Items listed in a dataset:
□ □ □ □ □ □ □
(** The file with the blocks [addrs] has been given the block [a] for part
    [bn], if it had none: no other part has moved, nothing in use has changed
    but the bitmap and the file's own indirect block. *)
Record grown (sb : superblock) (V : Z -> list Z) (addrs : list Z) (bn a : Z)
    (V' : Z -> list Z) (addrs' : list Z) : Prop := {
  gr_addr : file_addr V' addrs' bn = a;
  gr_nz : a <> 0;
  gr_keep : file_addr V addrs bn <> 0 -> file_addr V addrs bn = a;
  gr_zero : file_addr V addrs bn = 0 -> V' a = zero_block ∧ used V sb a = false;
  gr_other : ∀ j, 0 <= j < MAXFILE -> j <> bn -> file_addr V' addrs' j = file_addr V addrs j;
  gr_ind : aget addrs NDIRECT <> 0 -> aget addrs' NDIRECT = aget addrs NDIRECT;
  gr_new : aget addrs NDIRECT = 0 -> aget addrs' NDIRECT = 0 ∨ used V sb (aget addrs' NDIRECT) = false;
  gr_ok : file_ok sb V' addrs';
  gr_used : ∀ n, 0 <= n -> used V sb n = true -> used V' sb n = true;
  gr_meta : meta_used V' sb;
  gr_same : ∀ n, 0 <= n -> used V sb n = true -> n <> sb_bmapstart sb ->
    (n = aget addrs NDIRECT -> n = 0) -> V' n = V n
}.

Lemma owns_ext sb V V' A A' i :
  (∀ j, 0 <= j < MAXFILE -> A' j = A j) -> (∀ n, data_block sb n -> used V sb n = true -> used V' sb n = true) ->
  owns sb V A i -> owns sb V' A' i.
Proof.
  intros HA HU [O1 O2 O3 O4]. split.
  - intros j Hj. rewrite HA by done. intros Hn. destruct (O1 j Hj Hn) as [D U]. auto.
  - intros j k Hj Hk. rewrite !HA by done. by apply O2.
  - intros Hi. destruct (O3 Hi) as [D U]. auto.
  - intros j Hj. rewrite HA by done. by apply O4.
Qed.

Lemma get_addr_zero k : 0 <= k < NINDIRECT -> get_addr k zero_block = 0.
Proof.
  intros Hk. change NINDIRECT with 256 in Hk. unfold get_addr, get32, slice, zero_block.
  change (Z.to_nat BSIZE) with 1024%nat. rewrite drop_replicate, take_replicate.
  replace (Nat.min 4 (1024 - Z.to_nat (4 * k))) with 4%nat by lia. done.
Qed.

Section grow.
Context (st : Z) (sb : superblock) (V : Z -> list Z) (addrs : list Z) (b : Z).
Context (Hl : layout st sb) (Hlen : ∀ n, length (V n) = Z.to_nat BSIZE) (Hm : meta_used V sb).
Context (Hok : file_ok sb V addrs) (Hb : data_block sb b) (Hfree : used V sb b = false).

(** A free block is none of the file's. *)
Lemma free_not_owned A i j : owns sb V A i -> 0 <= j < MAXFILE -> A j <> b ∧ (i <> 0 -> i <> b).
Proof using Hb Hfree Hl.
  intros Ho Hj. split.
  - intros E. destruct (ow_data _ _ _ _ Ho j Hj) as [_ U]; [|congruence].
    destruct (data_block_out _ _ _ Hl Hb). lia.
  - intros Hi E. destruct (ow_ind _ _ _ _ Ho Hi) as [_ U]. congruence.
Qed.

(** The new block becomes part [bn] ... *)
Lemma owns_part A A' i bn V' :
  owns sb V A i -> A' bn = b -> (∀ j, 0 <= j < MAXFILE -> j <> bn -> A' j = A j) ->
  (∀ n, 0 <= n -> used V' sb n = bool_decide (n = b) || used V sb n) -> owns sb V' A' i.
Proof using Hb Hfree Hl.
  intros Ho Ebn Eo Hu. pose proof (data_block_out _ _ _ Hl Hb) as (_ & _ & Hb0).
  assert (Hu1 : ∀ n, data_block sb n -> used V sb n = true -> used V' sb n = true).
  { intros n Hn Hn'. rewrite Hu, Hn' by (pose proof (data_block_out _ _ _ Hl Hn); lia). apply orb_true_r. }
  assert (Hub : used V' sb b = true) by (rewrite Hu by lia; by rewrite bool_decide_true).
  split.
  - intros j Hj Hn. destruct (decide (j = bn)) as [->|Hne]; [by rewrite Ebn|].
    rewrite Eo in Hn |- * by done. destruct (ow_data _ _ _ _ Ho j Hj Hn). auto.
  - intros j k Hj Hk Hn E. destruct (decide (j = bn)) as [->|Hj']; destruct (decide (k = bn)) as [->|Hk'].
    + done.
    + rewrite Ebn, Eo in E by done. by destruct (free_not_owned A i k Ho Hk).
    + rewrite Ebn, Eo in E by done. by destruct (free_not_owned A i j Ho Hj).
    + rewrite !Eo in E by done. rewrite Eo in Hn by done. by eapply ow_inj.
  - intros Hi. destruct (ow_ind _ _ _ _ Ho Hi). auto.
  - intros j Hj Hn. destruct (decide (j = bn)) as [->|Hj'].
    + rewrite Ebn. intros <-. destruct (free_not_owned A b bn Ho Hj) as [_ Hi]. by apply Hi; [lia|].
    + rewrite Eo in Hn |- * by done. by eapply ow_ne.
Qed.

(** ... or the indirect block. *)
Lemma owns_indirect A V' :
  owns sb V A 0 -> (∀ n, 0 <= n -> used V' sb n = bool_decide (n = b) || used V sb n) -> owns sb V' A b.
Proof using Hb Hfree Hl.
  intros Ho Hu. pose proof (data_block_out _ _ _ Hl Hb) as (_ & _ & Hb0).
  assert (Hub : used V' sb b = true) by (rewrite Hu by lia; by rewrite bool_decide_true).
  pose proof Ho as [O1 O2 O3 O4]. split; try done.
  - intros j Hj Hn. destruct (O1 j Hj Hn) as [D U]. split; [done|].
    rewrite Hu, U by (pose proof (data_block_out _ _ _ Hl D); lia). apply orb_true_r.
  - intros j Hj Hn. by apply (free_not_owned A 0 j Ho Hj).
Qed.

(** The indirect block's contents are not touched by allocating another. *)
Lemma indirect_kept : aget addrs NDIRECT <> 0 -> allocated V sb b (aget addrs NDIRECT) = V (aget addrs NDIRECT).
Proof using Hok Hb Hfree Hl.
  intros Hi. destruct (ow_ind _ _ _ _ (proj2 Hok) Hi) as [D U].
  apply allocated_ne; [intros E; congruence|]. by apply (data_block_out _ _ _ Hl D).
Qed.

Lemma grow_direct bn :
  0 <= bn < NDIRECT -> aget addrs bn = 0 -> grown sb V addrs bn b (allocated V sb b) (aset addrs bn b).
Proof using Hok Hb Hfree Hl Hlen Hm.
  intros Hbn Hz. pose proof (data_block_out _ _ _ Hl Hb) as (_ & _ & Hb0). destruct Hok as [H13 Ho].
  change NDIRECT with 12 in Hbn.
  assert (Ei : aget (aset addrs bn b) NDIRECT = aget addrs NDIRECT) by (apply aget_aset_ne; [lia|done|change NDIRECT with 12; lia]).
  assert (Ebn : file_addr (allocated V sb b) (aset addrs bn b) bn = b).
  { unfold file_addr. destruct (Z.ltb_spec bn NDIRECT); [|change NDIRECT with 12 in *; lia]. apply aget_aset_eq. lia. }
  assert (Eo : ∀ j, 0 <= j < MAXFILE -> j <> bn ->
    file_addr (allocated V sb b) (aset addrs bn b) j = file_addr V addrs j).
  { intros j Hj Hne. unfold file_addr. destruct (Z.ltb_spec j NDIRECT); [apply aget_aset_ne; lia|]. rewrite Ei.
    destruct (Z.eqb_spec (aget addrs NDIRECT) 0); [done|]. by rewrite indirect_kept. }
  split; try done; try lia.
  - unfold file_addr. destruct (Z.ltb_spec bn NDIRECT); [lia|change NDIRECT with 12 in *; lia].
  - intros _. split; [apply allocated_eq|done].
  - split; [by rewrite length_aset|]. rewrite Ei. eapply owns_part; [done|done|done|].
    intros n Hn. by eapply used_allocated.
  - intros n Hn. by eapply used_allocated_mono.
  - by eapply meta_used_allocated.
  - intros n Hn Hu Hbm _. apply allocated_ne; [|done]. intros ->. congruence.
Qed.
□ □ □ □ □ □ □
**To do:**
Search the records for the word "auto" and copy out every line that holds it.

**Task answer:**
  - intros j Hj. rewrite HA by done. intros Hn. destruct (O1 j Hj Hn) as [D U]. auto.
  - intros Hi. destruct (O3 Hi) as [D U]. auto.
    rewrite Eo in Hn |- * by done. destruct (ow_data _ _ _ _ Ho j Hj Hn). auto.
  - intros Hi. destruct (ow_ind _ _ _ _ Ho Hi). auto.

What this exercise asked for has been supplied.